START Input for this task

(** C25. The tree holds exactly the options: for a list of options with
    different keys made of bytes, [branchify] does not fail its assertion, and
    following a key through the tree ends at a node with result [name] if and
    only if the list has the option [key => name]. *)
Theorem branchify_correct options :
  Forall (λ kv, Forall is_u8 kv.1) options → NoDup (fst <$> options) →
  ∃ branches, branchify options true = Done branches
    ∧ ∀ key name, key ≠ [] →
        lookup_key (mkBranch [] None branches) key = Some name ↔ (key, name) ∈ options.
Proof.
  intros Hkeys Hnd.
  destruct (add_options_ok (λ _, True) options new_branch) as (root & E & _ & Hl).
  - repeat constructor.
  - eapply Forall_impl; [exact Hkeys|]. intros kv Hkv. eapply Forall_impl; [exact Hkv|]. done.
  - done.
  - by intros [[|c k] v] _.
  - exists (children root). unfold branchify. rewrite E. split; [done|]. intros key name Hne.
    destruct key as [|c key]; [done|]. rewrite lookup_key_cons. cbn [children].
    rewrite <-lookup_key_cons, Hl. split; [by intros [?|?] | by left].
Qed.

Lemma branchify_correct_witness :
  ∃ branches, branchify method_options true = Done branches
    ∧ ∀ key name, key ≠ [] →
        lookup_key (mkBranch [] None branches) key = Some name ↔ (key, name) ∈ method_options.
Proof.
  apply branchify_correct.
  - vm_compute. repeat constructor; discriminate.
  - apply (bool_decide_unpack _). vm_compute. exact I.
Defined.

(** ** Running the generated code *)
Section Running.
Context {R A : Type} (Rel : R → list u8 → Prop).
Context (read_call : M R (option u8)) (max_len : nat) (is_valid : u8 → bool).
Context (unknown : str → A) (value : str → A).
(** The reader delivers the bytes of a list one by one. *)
Hypothesis read_call_ok : ∀ r l, Rel r l →
  ∃ r', read_call r = Done (head l, r') ∧ Rel r' (tail l).
Hypothesis SP_invalid : is_valid SP = false.

Abbreviation run := (run_branch read_call is_valid unknown value).
Abbreviation valid_token := (Forall (λ b, is_valid b = true ∧ is_u8 b ∧ b < 128)).
(** What follows a token: the end of input or a byte that is not valid. *)
Definition ends_token (l : list u8) : Prop :=
  match l with [] => True | b :: _ => is_valid b = false end.

Definition node_value (n : ParseBranch) (s : str) : A :=
  match result n with Some name => value name | None => unknown s end.

(** The arms of a branch, with the child chosen by [child_for]. *)
Lemma run_branch_eq m r cs prefix s :
  run (mkBranch m r cs) prefix s
  = (ob ← read_call;
     match ob with
     | None => mret (Return None)
     | Some b =>
         match child_for b cs with
         | Some ch => run ch (prefix ++ [b])
         | None =>
             if b =? SP then mret (Return (Some (node_value (mkBranch m r cs) prefix)))
             else if is_valid b then mret (Through prefix b) else mret (Return None)
         end
     end) s.
Proof.
  cbn [run_branch]. apply bind_ext. intros [b|] t; [|done]. cbn [children].
  unfold node_value. cbn [result]. generalize (match r with Some name => value name | None => unknown prefix end).
  intros v. induction cs as [|c cs IH]; [done|]. unfold child_for in *. simpl.
  by destruct (existsb (Z.eqb b) (matches c)).
Qed.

END Input for this task

## Assignment
Please give back exactly the lines of this listing beginning at the line with "apply branchify_correct." and ending with the line with "(** The arms", both included, and nothing else.

## The completed task
  apply branchify_correct.
  - vm_compute. repeat constructor; discriminate.
  - apply (bool_decide_unpack _). vm_compute. exact I.
Defined.

(** ** Running the generated code *)
Section Running.
Context {R A : Type} (Rel : R → list u8 → Prop).
Context (read_call : M R (option u8)) (max_len : nat) (is_valid : u8 → bool).
Context (unknown : str → A) (value : str → A).
(** The reader delivers the bytes of a list one by one. *)
Hypothesis read_call_ok : ∀ r l, Rel r l →
  ∃ r', read_call r = Done (head l, r') ∧ Rel r' (tail l).
Hypothesis SP_invalid : is_valid SP = false.

Abbreviation run := (run_branch read_call is_valid unknown value).
Abbreviation valid_token := (Forall (λ b, is_valid b = true ∧ is_u8 b ∧ b < 128)).
(** What follows a token: the end of input or a byte that is not valid. *)
Definition ends_token (l : list u8) : Prop :=
  match l with [] => True | b :: _ => is_valid b = false end.

Definition node_value (n : ParseBranch) (s : str) : A :=
  match result n with Some name => value name | None => unknown s end.

(** The arms of a branch, with the child chosen by [child_for]. *)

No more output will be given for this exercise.